Friday, September 25, 2015

How to Find Dividend Investing Opportunities Using Trend Following Strategies

This is a guest post by Jeremy J. McNeil. Many of you may remember Jeremy as the original Dividend Guy. He was also one of the founding members of DIV-Net. In this article Jeremy will share his new approach on selecting stocks.


As a dividend investor, I used to buy dividend stocks with very little consideration of price.  The thinking was that a good dividend growth stock was always going to rise in price over the long term.

Overall that may be true, but given the recent turmoil in the markets as well as considering what we went through in 2008 I started to give that more thought.  I saw weaker holding really get slammed in price. With that learning in place, I started to ask if I should be buying dividend stocks without any consideration of price?

Over time I determined that there was a better way for me to judge which dividend stocks to get into. The method I now use is a trend following system.  In this article, I will explain that process in detail.

What is Trend Following?

Trend following in equities is a systematic investing approach where stocks are bought based on the sustained price movement of that stock.

This is not about trying to predict the future - that is impossible.  Instead when an investor uses trend following they are using tools to determine what the direction the price is moving over a period of time.

A stock can only do one of three things: move up, move down, or move sideways.

A very important concept in trend following is the issue of time.  There are trend followers out there who trade trends based on minutes or hours.  On the other end of the spectrum are trend followers who invest based on trends established with years of data.

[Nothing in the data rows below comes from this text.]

(** * connectlambda: API Gateway proxy envelopes <-> net/http handlers

    A shallow embedding of [cmd/server/connectlambda.go].  Go strings are
    byte strings and are modelled by [string]; [[]byte] is [list byte];
    Go maps are [gmap]s ([None] standing for the nil map where the code
    can observe the difference); [int] is [Z].  The functions of the Go
    standard library that the file calls are modelled in modules named
    after their packages.  The context passed to the entry point is
    never nil and plays no other part; a handler that panics is outside
    the model. *)

From Stdlib Require Import ZArith String Ascii List Lia.
From Stdlib Require Import Strings.Byte.
From stdpp Require Import gmap strings list fin_maps.

Local Open Scope Z_scope.
Local Open Scope string_scope.
Local Open Scope list_scope.

(** ** Bytes and strings *)

Definition Z_of_byte (b : byte) : Z := Z.of_N (Byte.to_N b).

(** Go's [byte(v)] conversion of an unsigned value: the low eight bits. *)
Definition byte_of_Z (z : Z) : byte :=
  match Byte.of_N (Z.to_N (Z.land z 255)) with
  | Some b => b
  | None => x00
  end.

(** [[]byte(s)] and [string(bs)]. *)
Definition bytes_of_string (s : string) : list byte := list_byte_of_string s.
Definition string_of_bytes (bs : list byte) : string := string_of_list_byte bs.

(** ** encoding/base64, [StdEncoding] *)

Module base64.

Definition encodeStd : string :=
  "ABCDEFGHIJKLMNOPQRSTUVWXYZabcdefghijklmnopqrstuvwxyz0123456789+/".

Definition padChar : ascii := "="%char.

(** [enc.encode[i]] for a six-bit index. *)
Definition encode (i : Z) : ascii :=
  nth (Z.to_nat i) (list_ascii_of_string encodeStd) "A"%char.

Fixpoint index_of (c : ascii) (l : list ascii) (i : Z) : option Z :=
  match l with
  | [] => None
  | x :: l' => if Ascii.eqb x c then Some i else index_of c l' (i + 1)
  end.

(** [enc.decodeMap[c]]; the code's sentinel 0xff is [None] here. *)
Definition decodeMap (c : ascii) : option Z :=
  index_of c (list_ascii_of_string encodeStd) 0.

(** One full group of [Encode]: three bytes give four characters. *)
Definition encode3 (b0 b1 b2 : byte) : list ascii :=
  let val := Z.lor (Z.lor (Z.shiftl (Z_of_byte b0) 16)
                          (Z.shiftl (Z_of_byte b1) 8))
                   (Z_of_byte b2) in
  [ encode (Z.land (Z.shiftr val 18) 63);
    encode (Z.land (Z.shiftr val 12) 63);
    encode (Z.land (Z.shiftr val 6) 63);
    encode (Z.land val 63) ].

Fixpoint Encode (src : list byte) : list ascii :=
  match src with
  | [] => []
  | [b0] =>
      let val := Z.shiftl (Z_of_byte b0) 16 in
      [ encode (Z.land (Z.shiftr val 18) 63);
        encode (Z.land (Z.shiftr val 12) 63);
        padChar; padChar ]
  | [b0; b1] =>
      let val := Z.lor (Z.shiftl (Z_of_byte b0) 16)
                       (Z.shiftl (Z_of_byte b1) 8) in
      [ encode (Z.land (Z.shiftr val 18) 63);
        encode (Z.land (Z.shiftr val 12) 63);
        encode (Z.land (Z.shiftr val 6) 63);
        padChar ]
  | b0 :: b1 :: b2 :: rest => encode3 b0 b1 b2 ++ Encode rest
  end.

Definition EncodeToString (src : list byte) : string :=
  string_of_list_ascii (Encode src).

(** The end of [decodeQuantum]: four six-bit values are packed into
    [val] and the first [dlen - 1] of its three bytes are output. *)
Definition quantum (dlen : nat) (d0 d1 d2 d3 : Z) : list byte :=
  let val := Z.lor (Z.lor (Z.lor (Z.shiftl d0 18) (Z.shiftl d1 12))
                          (Z.shiftl d2 6)) d3 in
  take (dlen - 1)%nat
    [ byte_of_Z (Z.shiftr val 16); byte_of_Z (Z.shiftr val 8);
      byte_of_Z val ].

Definition isNewline (c : ascii) : bool :=
  Ascii.eqb c "010"%char || Ascii.eqb c "013"%char.

Definition isPad (c : ascii) : bool := Ascii.eqb c padChar.

Definition atEnd (cs : list ascii) : bool :=
  match cs with [] => true | _ => false end.

(** [Decode] on input from which '\r' and '\n' have been dropped (the
    decoder skips them wherever they stand).  Groups of four alphabet
    characters give three bytes; padding is mandatory, may only close
    the last group, and nothing may follow it.  [None] is the
    [CorruptInputError]. *)
Fixpoint decodeQuanta (cs : list ascii) : option (list byte) :=
  match cs with
  | [] => Some []
  | c0 :: c1 :: c2 :: c3 :: rest =>
      match decodeMap c0, decodeMap c1 with
      | Some d0, Some d1 =>
          match decodeMap c2 with
          | Some d2 =>
              match decodeMap c3 with
              | Some d3 =>
                  match decodeQuanta rest with
                  | Some bs => Some (quantum 4 d0 d1 d2 d3 ++ bs)
                  | None => None
                  end
              | None =>
                  if isPad c3 && atEnd rest
                  then Some (quantum 3 d0 d1 d2 0) else None
              end
          | None =>
              if isPad c2 && isPad c3 && atEnd rest
              then Some (quantum 2 d0 d1 0 0) else None
          end
      | _, _ => None
      end
  | _ => None
  end.

Definition DecodeString (s : string) : option (list byte) :=
  decodeQuanta
    (List.filter (fun c => negb (isNewline c)) (list_ascii_of_string s)).

End base64.

(** ** Errors *)

(** A Go [error] is kept as its message, [err.Error()]. *)
Definition error : Type := string.

Inductive result (A : Type) : Type :=
| Ok (a : A)
| Err (e : error).
Arguments Ok {A} a.
Arguments Err {A} e.

Definition dquote : string := String "034"%char "".

(** ** What is left abstract

    The parts of the Go runtime and standard library that the file relies
    on but whose behaviour is not fixed here: values of type [any], URL
    parsing, [%q] quoting, the Unicode-aware [strings] functions, and the
    order in which [range] visits a map (every entry once, in an order
    the language does not specify). *)

Class GoLib : Type := {
  any : Type;
  URL : Type;
  url_Parse : string -> result URL;
  strconv_Quote : string -> string;
  strings_TrimSpace : string -> string;
  strings_ToLower : string -> string;
  range : forall {V : Type}, gmap string V -> list (string * V);
  TrimSpace_empty : strings_TrimSpace "" = "";
  ToLower_empty : strings_ToLower "" = "";
  range_Permutation :
    forall (V : Type) (m : gmap string V), range m ≡ₚ map_to_list m
}.

(** ** net/textproto *)

Module textproto.

Definition isLower (c : ascii) : bool :=
  ((97 <=? N_of_ascii c) && (N_of_ascii c <=? 122))%N.
Definition isUpper (c : ascii) : bool :=
  ((65 <=? N_of_ascii c) && (N_of_ascii c <=? 90))%N.
Definition isDigit (c : ascii) : bool :=
  ((48 <=? N_of_ascii c) && (N_of_ascii c <=? 57))%N.

(** The bitmap of [validHeaderFieldByte]: the token characters. *)
Definition validHeaderFieldByte (c : ascii) : bool :=
  isDigit c || isLower c || isUpper c
  || existsb (Ascii.eqb c) (list_ascii_of_string "!#$%&'*+-.^_`|~").

Definition toLower : N := 32%N.

(** The loop of [canonicalMIMEHeaderKey]: upper case at the start and
    after each dash, lower case elsewhere. *)
Fixpoint canonicalize (upper : bool) (a : string) : string :=
  match a with
  | EmptyString => EmptyString
  | String c a' =>
      let c' :=
        if upper && isLower c then ascii_of_N (N_of_ascii c - toLower)
        else if negb upper && isUpper c
             then ascii_of_N (N_of_ascii c + toLower)
             else c in
      String c' (canonicalize (Ascii.eqb c' "-"%char) a')
  end.

(** A key holding a space or any other byte that is not a token
    character is returned as it is. *)
Definition CanonicalMIMEHeaderKey (s : string) : string :=
  if forallb validHeaderFieldByte (list_ascii_of_string s)
  then canonicalize true s
  else s.

End textproto.

(** ** net/http *)

Module http.

Abbreviation Header := (gmap string (list string)).

Definition StatusOK : Z := 200.
Definition StatusBadRequest : Z := 400.
Definition StatusInternalServerError : Z := 500.

(** [h.Add(key, value)]: append under the canonical key. *)
Definition Header_Add (key value : string) (h : Header) : Header :=
  let k := textproto.CanonicalMIMEHeaderKey key in
  <[k := default [] (h !! k) ++ [value]]> h.

(** [h.Get(key)], also on the nil map ([None]): the first value under
    the canonical key, or the empty string. *)
Definition Header_Get (h : option Header) (key : string) : string :=
  match h with
  | None => ""
  | Some m =>
      match m !! textproto.CanonicalMIMEHeaderKey key with
      | Some (v :: _) => v
      | _ => ""
      end
  end.

(** [h.Values(key)]: all the values under the canonical key. *)
Definition Header_Values (h : Header) (key : string) : list string :=
  default [] (h !! textproto.CanonicalMIMEHeaderKey key).

(** The method is a non-empty token. *)
Definition validMethod (method : string) : bool :=
  negb (String.eqb method "")
  && forallb textproto.validHeaderFieldByte (list_ascii_of_string method).

Record Request `{GoLib} : Type := mkRequest {
  Method : string;
  Url : URL;
  Header_ : Header;
  Body : list byte;
  ContentLength : Z
}.

(** [NewRequestWithContext(ctx, method, url, bytes.NewReader(bs))] for
    a non-nil [ctx]: the method defaults to GET and must be a token,
    the URL must parse, the header map starts empty. *)
Definition NewRequestWithContext `{GoLib}
    (method url : string) (bs : list byte) : result Request :=
  let method := if String.eqb method "" then "GET" else method in
  if negb (validMethod method)
  then Err ("net/http: invalid method " +:+ strconv_Quote method)
  else
    match url_Parse url with
    | Err e => Err e
    | Ok u =>
        Ok {| Method := method; Url := u; Header_ := ∅; Body := bs;
              ContentLength := Z.of_nat (length bs) |}
    end.

Definition set_Header `{GoLib} (h : Header) (r : Request) : Request :=
  {| Method := Method r; Url := Url r; Header_ := h; Body := Body r;
     ContentLength := ContentLength r |}.

End http.

(** ** os: the process environment *)

Module os.

Abbreviation Environ := (gmap string string).

Definition Getenv (env : Environ) (key : string) : string :=
  default "" (env !! key).

Definition LookupEnv (env : Environ) (key : string) : option string :=
  env !! key.

End os.

(** ** bytes.Buffer *)

Module Buffer.

(** [b.Write(p)] appends and never returns an error. *)
Definition Write (p : list byte) (b : list byte)
  : (Z * option error) * list byte :=
  ((Z.of_nat (length p), None), b ++ p).

End Buffer.

(** ** Startup configuration *)

Inductive Mode : Type :=
| HttpMode
| LambdaMode.

Module Config.
Record t : Type := mk {
  Mode : Mode;
  HttpAddr : string
}.
End Config.

(** The three arms of the [switch mode] of [ConfigFromEnv]. *)
Definition switch_mode (mode : string) : option Mode :=
  if String.eqb mode "lambda" then Some LambdaMode
  else if String.eqb mode "" || String.eqb mode "http" then Some HttpMode
  else None.

Definition ConfigFromEnv `{GoLib} (env : os.Environ)
  : Config.t * option error :=
  let config := Config.mk HttpMode "" in
  let mode :=
    strings_ToLower
      (strings_TrimSpace (os.Getenv env "CONNECT_SERVER_MODE")) in
  match switch_mode mode with
  | None =>
      (Config.mk HttpMode "",
       Some ("incorrect CONNECT_SERVER_MODE environment value "
             +:+ strconv_Quote mode +:+ ", expected "
             +:+ dquote +:+ "lambda" +:+ dquote +:+ " or "
             +:+ dquote +:+ "http" +:+ dquote))
  | Some m =>
      let config := Config.mk m (Config.HttpAddr config) in
      match Config.Mode config with
      | HttpMode =>
          match os.LookupEnv env "CONNECT_SERVER_ADDR" with
          | None =>
              (Config.mk HttpMode "",
               Some "missing CONNECT_SERVER_ADDR environment value")
          | Some addr =>
              (Config.mk (Config.Mode config) (strings_TrimSpace addr), None)
          end
      | LambdaMode => (config, None)
      end
  end.

(** ** The proxy envelopes *)

Module ProxyRequest.
Record t `{GoLib} : Type := mk {
  Resource : string;
  Path : string;
  HttpMethod : string;
  Headers : gmap string string;
  MultiValueHeaders : gmap string (list string);
  QueryStringParameters : gmap string string;
  MultiValueQueryStringParameters : gmap string (list string);
  PathParameters : any;
  StageVariables : any;
  Body : string;
  Base64 : bool;
  RequestContext : gmap string any
}.
End ProxyRequest.

Module ProxyResponse.
Record t : Type := mk {
  Base64 : bool;
  Status : Z;
  Header : option http.Header;
  Body : string
}.
End ProxyResponse.
Lemma in_range_gt n i : in_range n i -> (- n%:Z < i) && (i < n%:Z).
Proof.
case/andP=> ge0 lt_n; rewrite lt_n andbT.
have gt0 : 0 < n%:Z :> int by apply: le_lt_trans ge0 lt_n.
by apply: lt_le_trans ge0; rewrite oppr_lt0.
Qed.



End KeepsMethods.

(** ** The in-place mutators *)

Inductive mutator :=
  | Scal of Alpha & Ind
  | Axpy of Alpha & nat & Ind
  | Append of nat & bool
  | Remove of Ind.

Definition run (m : mutator) (self : nat) : St unit :=
  match m with
  | Scal alpha ind => scal self alpha ind
  | Axpy alpha x ind => axpy self alpha x ind
  | Append other remove_from_other => append self other remove_from_other
  | Remove ind => remove self ind
  end.

(** The assertions at the head of each mutator. *)
Definition mutator_pre (s : store) (self : nat) (m : mutator) : bool :=
  match m with
  | Scal alpha ind =>
      check_ind_unique (len s self) ind
      && alpha_ok alpha (len_ind (len s self) ind)
  | Axpy alpha x ind => axpy_pre s self alpha x ind
  | Append other remove_from_other =>
      (dim s self == dim s other) && ((other != self) || ~~ remove_from_other)
  | Remove ind => check_ind (len s self) ind
  end.

(** The other instances a call refers to exist. *)
Definition operands_ok (s : store) (m : mutator) : bool :=
  match m with
  | Axpy _ x _ => (x < size (objs s))%N
  | Append other _ => (other < size (objs s))%N
  | _ => true
  end.

(** The instance a call empties on request:
    [append(other, remove_from_other=True)] empties [other]. *)
Definition emptied (m : mutator) : seq nat :=
  if m is Append other true then [:: other] else [::].





(** ** The aliasing copy *)

(** The state after [v.copy()] (no indices, [deep=False]). *)
Definition shallow_copied (v : nat) (s : store) : store :=
  let o := obj s v in
  let c := size (objs s) in
  put_cell (_refcount o) (cell s (_refcount o) + 1)
    (put_obj c (mkVA (_array o) (_len o) (_refcount o))
       (put_obj c (mkVA (_array o) (_len o) (size (cells s)))
          (alloc_obj (mkVA (_array o) (shape0 (array_of s v)) (size (cells s)))
             (alloc_cell 1 s)))).

Lemma copy_shallowE s v :
  obj_ok s v ->
  copy v IndNone false s = Ok (size (objs s), shallow_copied v s).
Proof.
case/and3P=> lt_v lt_a lt_c.
rewrite /copy bind_read bind_assert /= bind_read /= bind_read.
rewrite /init /bind /new_cell /new_obj /set_len /set_refcount /bind /read.
rewrite /write_obj /write_cell /ret /=.
by rewrite !obsE ?eqxx /= ?(ltn_eqF lt_v) /= (ltn_eqF lt_c).
Qed.
(** [s in column.values] for a [str] s: numpy compares s with the elements
    one by one, and a str equals no int64 and no NaN. *)
Definition str_in_values (s : pystr) (c : column) : bool :=
  match c with
  | Int64Column _ => false
  | ObjectColumn vals =>
    existsb (fun v => match v with [] => false | _ => str_eqb s v end) vals
  end.

(** What [to_csv] writes for the column. *)
Definition column_text (c : column) : list pystr :=
  match c with
  | Int64Column vals => map text_of_int vals
  | ObjectColumn vals => vals
  end.

(** [is_period_processed]. *)
Definition is_period_processed (l : ledger_file) (year_month : pystr) : bool :=
  match l with
  | LedgerRows cells => str_in_values year_month (read_year_month_column cells)
  | LedgerUnreadable => false
  | LedgerMissing => false
  end.

(** [mark_period_as_processed]: the ledger that was read is written back
    with one more line.  Writing is taken to succeed. *)
Definition mark_period_as_processed (l : ledger_file) (year_month : pystr) : ledger_file :=
  match l with
  | LedgerRows cells =>
    LedgerRows (column_text (read_year_month_column cells) ++ [year_month])
  | LedgerUnreadable => LedgerUnreadable
  | LedgerMissing => LedgerRows [year_month]
  end.

(* ================================================================== *)
(** ** Files, and the world outside *)

(** A row of a frame: the text of its cells by column; a column that is not
    listed holds NaN in that row. *)
Definition row := list (pystr * pystr).

(** A frame, and the CSV file it is written to and read back from. *)
Record table := { columns : list pystr; rows : list row }.

(** A file: a CSV table, or something [pd.read_csv] raises on. *)
Inductive file :=
| Csv (t : table)
| Unparsable.

(** The files by path, in the order of a listing, and the clock. *)
Record disk := { clock : nat; files : list (pystr * file) }.

Fixpoint lookup (p : pystr) (fs : list (pystr * file)) : option file :=
  match fs with
  | [] => None
  | (q, f) :: fs' => if str_eqb q p then Some f else lookup p fs'
  end.

(** Writing a file: in place when the path exists, as a new entry
    otherwise. *)
Fixpoint upsert (p : pystr) (f : file) (fs : list (pystr * file)) : list (pystr * file) :=
  match fs with
  | [] => [(p, f)]
  | (q, g) :: fs' => if str_eqb q p then (q, f) :: fs' else (q, g) :: upsert p f fs'
  end.

(** One interaction with the outside that leaves the files alone. *)
Definition tick (d : disk) : disk := {| clock := S (clock d); files := files d |}.

Definition write (p : pystr) (f : file) (d : disk) : disk :=
  {| clock := S (clock d); files := upsert p f (files d) |}.

Fixpoint mem (k : pystr) (l : list pystr) : bool :=
  match l with
  | [] => false
  | x :: l' => str_eqb x k || mem k l'
  end.

Fixpoint dedup (seen l : list pystr) : list pystr :=
  match l with
  | [] => []
  | x :: l' => if mem x seen then dedup seen l' else x :: dedup (x :: seen) l'
  end.

(** [pd.DataFrame(list of dicts)]: the columns are the keys in order of first
    appearance. *)
Definition frame (rs : list row) : table :=
  {| columns := dedup [] (List.concat (map (map fst) rs)); rows := rs |}.

(** [row[k]], as text. *)
Fixpoint cell (r : row) (k : pystr) : pystr :=
  match r with
  | [] => []
  | (k', v) :: r' => if str_eqb k' k then v else cell r' k
  end.
(** * goRedis: the RESP codec, the command dispatcher and the connection loop

    A shallow embedding of [resp.go] (ParseRESP, SerializeRESP) and
    [server.go] (processCommand, the handlers, handleConnection), followed by
    the properties of the specification that were checked against it.

    Conventions of the embedding.
    - A Go [string] or [[]byte] is a [list ascii] (one [ascii] per byte).
    - Go's [int] and [int64] are [Z]; the platform is taken to be 64-bit, and
      the range checks of [strconv] are written out.
    - A [*bufio.Reader] over a connection is the list of bytes that have not
      been read yet; reading past the last byte is [io.EOF].
    - A slice of [*RESPValue] is a [list RESPValue]: a nil slice and an empty
      one are both [[]], and elements are never nil pointers.
    - [make] panics for a negative length and for a slice of more than
      [maxAlloc] bytes, as the runtime of Go does on a 64-bit platform with
      48-bit heap addresses (linux/amd64); an allocation that the runtime
      accepts is taken to succeed.
    - An [error] keeps the structure that [fmt.Errorf] flattens into text; the
      text itself is [Error]. *)

From Stdlib Require Import ZArith List Ascii String Lia Bool.
From stdpp Require Import gmap strings relations.
Import ListNotations.

Set Warnings "-register-all".

(** ** Bytes *)

Abbreviation bytes := (list ascii).

Definition B (s : string) : bytes := list_ascii_of_string s.
Definition code (c : ascii) : Z := Z.of_N (N_of_ascii c).
Definition chr (z : Z) : ascii := ascii_of_N (Z.to_N z).

Definition LF : ascii := "010"%char.
Definition CR : ascii := "013"%char.
Definition CRLF : bytes := [CR; LF].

For dividend investors, the trends that are occurring over years of time is what is important to us.  We are not day traders or even swing traders.  We are long-term investors looking to build up our income streams with dividend growth stocks.

As investors, I would argue that we are all looking for our stock prices to move higher.  A “simple” way to do that is to buy stocks that are in a long term uptrend.  When coupled with a dividend based strategy, the results can be very positive.

Before I talk about how to incorporate trend following into your investing process, I want to quickly cover how to select the best dividend stocks.  

What Are Good Dividend Stocks?

My own personal style of investing has evolved into a very systematic way to buy and sell stocks which uses very little fundamental analysis.

However, most dividend investors want to be able to identify the best dividend stocks.  If that is you, then there is nothing wrong with looking for those amazing dividend growth stocks, and then applying trend following principles to select the best of the best.

So, how do you start off and decide which dividend stocks to consider?  The good thing is that work has been done for you by D4L and work he has done on his site.  His post, A Winning Investment Strategy, he covers the crucial elements of solid dividend stocks.

Here is a summary of the things he looks for in quality dividend stocks:
  1. Long History Of Consecutive Dividend Increases

This one is obvious, as dividend investors we want to see a long history of rising dividends to continually grow our income.
  1. Strong Free Cash Flow

Dividends are paid with cash, so a company must have the free cash flow available to pay out those dividends.  Good dividend stocks have solid free cash flow.
  1. Low Debt To Total Capital Invested

High debt = huge cash flow constraints.  Quality dividend stocks carry lower levels of debt which frees up cash to pay out dividends.
  1. Excellent Dividend Fundamentals

The dividend income must be able to perform better for you than socking your money into a bond or other fixed income vehicle.  As an equity investor you are taking on risk so you better get rewarded for that.
  1. Trading At A Fair Value

This is paying the right price for the stock; not overpaying based on all the other factors.

Number five is where I believe that trend following fits in nicely.  Once you have a solid dividend stock, then looking at the price history of that stock to see what it has done can be very helpful in your decision.  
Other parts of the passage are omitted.